Dataset entries
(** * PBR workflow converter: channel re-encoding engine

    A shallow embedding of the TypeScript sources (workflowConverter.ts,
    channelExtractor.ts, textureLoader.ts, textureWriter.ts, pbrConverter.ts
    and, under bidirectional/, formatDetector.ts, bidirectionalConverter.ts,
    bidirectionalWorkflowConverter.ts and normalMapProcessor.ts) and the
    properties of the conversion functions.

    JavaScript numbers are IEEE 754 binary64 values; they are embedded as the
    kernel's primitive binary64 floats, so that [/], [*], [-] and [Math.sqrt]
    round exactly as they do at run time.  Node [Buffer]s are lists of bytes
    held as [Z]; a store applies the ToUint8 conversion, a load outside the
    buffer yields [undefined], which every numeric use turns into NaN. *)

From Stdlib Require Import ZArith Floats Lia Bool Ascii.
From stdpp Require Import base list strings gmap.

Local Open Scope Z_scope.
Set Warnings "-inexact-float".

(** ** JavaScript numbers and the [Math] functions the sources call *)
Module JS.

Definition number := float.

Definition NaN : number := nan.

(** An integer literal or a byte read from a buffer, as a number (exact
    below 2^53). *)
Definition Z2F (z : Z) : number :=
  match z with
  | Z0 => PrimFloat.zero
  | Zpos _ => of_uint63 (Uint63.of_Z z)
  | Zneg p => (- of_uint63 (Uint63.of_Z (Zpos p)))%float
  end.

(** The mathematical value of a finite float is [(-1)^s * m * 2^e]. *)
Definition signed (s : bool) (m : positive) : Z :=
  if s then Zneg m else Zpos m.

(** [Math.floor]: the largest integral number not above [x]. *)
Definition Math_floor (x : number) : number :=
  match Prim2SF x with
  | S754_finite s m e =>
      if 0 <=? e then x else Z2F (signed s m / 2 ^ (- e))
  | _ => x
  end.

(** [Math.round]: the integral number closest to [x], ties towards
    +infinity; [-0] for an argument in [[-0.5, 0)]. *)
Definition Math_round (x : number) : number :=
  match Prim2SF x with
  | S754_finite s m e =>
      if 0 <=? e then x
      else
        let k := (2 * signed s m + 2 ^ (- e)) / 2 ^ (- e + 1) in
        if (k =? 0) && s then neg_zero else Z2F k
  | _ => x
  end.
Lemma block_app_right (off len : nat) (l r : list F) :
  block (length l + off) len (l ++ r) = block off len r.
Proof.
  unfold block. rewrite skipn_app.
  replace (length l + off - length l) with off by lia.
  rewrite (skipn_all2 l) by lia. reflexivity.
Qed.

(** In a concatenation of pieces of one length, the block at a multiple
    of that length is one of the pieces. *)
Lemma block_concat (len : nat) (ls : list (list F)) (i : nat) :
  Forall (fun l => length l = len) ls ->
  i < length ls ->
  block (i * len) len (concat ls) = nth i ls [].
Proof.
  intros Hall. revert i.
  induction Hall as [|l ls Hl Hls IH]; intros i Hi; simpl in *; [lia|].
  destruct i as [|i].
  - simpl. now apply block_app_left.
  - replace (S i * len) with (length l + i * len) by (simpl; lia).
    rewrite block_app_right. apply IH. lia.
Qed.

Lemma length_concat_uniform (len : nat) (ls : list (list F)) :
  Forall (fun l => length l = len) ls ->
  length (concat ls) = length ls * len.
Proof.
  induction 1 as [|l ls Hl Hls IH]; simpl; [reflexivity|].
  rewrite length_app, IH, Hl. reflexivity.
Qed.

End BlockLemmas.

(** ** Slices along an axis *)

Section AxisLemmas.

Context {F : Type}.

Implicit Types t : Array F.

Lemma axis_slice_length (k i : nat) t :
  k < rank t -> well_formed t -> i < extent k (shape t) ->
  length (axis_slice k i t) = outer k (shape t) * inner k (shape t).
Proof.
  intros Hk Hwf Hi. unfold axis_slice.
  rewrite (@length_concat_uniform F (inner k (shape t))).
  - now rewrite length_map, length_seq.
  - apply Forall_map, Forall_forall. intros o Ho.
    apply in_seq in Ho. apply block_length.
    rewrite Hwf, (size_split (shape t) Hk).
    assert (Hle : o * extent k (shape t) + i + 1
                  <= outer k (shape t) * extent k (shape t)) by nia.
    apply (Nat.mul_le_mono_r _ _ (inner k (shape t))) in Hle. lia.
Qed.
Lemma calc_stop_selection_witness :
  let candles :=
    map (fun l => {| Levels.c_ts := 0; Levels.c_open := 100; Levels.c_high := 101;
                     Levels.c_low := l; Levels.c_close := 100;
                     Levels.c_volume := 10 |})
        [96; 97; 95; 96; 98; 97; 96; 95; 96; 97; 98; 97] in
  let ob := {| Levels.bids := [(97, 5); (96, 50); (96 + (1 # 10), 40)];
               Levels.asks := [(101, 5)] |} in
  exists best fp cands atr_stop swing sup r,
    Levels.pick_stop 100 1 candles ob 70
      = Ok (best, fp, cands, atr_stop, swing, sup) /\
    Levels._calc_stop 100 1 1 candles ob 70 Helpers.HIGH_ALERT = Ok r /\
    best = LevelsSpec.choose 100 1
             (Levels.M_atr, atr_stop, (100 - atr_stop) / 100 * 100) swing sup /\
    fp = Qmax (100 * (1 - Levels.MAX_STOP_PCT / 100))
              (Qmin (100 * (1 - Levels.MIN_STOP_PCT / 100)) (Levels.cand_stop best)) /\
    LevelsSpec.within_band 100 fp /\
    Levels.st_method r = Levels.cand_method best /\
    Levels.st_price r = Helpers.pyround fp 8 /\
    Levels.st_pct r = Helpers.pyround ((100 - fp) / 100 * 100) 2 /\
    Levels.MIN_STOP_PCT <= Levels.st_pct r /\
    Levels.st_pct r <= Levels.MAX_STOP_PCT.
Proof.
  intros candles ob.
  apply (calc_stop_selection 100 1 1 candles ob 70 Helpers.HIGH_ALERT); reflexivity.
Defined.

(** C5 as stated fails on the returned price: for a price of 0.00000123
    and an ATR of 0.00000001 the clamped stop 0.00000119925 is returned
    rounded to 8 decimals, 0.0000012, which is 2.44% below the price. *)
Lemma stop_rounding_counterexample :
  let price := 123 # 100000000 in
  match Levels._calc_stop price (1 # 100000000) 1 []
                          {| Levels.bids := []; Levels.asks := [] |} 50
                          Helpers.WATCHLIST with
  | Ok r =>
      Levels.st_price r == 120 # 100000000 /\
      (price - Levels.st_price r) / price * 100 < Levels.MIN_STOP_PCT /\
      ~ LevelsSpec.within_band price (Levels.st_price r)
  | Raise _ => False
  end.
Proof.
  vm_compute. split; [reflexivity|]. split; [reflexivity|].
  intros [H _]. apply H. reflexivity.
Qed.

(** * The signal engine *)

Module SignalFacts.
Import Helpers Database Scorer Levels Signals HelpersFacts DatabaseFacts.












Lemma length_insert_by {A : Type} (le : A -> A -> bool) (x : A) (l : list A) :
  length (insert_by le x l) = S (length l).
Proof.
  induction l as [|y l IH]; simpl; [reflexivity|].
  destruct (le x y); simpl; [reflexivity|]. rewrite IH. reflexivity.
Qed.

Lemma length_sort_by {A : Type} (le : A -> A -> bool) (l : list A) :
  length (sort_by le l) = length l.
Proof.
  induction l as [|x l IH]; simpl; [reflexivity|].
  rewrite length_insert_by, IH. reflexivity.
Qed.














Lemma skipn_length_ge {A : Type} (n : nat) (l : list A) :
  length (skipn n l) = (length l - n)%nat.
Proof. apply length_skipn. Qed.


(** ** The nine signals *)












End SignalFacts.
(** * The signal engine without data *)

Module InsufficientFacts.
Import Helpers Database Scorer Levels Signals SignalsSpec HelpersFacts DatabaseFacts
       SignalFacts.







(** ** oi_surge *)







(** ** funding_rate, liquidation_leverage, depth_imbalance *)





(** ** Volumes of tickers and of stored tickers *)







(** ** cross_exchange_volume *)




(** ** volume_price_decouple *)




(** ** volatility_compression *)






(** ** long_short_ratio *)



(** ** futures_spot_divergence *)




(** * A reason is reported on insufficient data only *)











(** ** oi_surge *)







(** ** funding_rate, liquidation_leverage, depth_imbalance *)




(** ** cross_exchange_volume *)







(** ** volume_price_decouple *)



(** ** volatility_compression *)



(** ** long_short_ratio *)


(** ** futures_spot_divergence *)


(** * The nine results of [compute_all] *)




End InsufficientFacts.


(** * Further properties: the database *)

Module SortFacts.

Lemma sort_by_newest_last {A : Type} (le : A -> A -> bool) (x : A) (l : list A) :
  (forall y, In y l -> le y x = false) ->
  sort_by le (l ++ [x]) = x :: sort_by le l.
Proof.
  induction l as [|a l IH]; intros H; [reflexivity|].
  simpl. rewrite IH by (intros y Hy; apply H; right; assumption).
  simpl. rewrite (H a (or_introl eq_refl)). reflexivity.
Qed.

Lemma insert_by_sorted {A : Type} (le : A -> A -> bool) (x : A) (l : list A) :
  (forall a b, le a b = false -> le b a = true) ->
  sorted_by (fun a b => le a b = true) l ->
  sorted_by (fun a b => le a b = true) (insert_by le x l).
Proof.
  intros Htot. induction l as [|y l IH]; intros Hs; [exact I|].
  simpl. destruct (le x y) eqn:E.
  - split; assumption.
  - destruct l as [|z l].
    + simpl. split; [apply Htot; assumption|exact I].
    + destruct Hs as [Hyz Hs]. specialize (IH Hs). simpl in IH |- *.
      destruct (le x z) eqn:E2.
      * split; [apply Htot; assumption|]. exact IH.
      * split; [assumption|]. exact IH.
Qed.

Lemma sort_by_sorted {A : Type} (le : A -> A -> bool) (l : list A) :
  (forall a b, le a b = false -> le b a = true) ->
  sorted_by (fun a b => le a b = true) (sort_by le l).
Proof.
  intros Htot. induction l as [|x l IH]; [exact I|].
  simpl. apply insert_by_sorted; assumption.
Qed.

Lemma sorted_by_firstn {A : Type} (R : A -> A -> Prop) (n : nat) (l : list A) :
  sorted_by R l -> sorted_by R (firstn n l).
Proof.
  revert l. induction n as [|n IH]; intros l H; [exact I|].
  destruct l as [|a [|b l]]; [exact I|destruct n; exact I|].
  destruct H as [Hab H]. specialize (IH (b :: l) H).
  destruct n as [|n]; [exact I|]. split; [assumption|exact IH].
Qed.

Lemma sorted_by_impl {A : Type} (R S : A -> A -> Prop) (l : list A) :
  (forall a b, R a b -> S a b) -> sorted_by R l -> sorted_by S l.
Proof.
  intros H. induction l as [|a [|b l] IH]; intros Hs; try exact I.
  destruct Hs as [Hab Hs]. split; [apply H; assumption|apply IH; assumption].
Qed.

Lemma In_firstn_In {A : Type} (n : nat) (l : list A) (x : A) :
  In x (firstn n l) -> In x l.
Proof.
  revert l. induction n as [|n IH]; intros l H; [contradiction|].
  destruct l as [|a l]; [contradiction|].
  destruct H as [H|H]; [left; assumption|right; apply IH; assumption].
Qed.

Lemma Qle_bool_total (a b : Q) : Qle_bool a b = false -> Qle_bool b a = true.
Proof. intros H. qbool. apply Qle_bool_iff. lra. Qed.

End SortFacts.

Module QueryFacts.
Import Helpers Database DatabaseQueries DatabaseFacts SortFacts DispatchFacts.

## GOAL OF THE EXERCISE:
When the line with "Definition Z2F (z" is reached in the data above, begin copying, and stop after the line with "destruct i as [|i]."; copy each line exactly, both ends included.

## OUTPUT:
Definition Z2F (z : Z) : number :=
  match z with
  | Z0 => PrimFloat.zero
  | Zpos _ => of_uint63 (Uint63.of_Z z)
  | Zneg p => (- of_uint63 (Uint63.of_Z (Zpos p)))%float
  end.

(** The mathematical value of a finite float is [(-1)^s * m * 2^e]. *)
Definition signed (s : bool) (m : positive) : Z :=
  if s then Zneg m else Zpos m.

(** [Math.floor]: the largest integral number not above [x]. *)
Definition Math_floor (x : number) : number :=
  match Prim2SF x with
  | S754_finite s m e =>
      if 0 <=? e then x else Z2F (signed s m / 2 ^ (- e))
  | _ => x
  end.

(** [Math.round]: the integral number closest to [x], ties towards
    +infinity; [-0] for an argument in [[-0.5, 0)]. *)
Definition Math_round (x : number) : number :=
  match Prim2SF x with
  | S754_finite s m e =>
      if 0 <=? e then x
      else
        let k := (2 * signed s m + 2 ^ (- e)) / 2 ^ (- e + 1) in
        if (k =? 0) && s then neg_zero else Z2F k
  | _ => x
  end.
Lemma block_app_right (off len : nat) (l r : list F) :
  block (length l + off) len (l ++ r) = block off len r.
Proof.
  unfold block. rewrite skipn_app.
  replace (length l + off - length l) with off by lia.
  rewrite (skipn_all2 l) by lia. reflexivity.
Qed.

(** In a concatenation of pieces of one length, the block at a multiple
    of that length is one of the pieces. *)
Lemma block_concat (len : nat) (ls : list (list F)) (i : nat) :
  Forall (fun l => length l = len) ls ->
  i < length ls ->
  block (i * len) len (concat ls) = nth i ls [].
Proof.
  intros Hall. revert i.
  induction Hall as [|l ls Hl Hls IH]; intros i Hi; simpl in *; [lia|].
  destruct i as [|i].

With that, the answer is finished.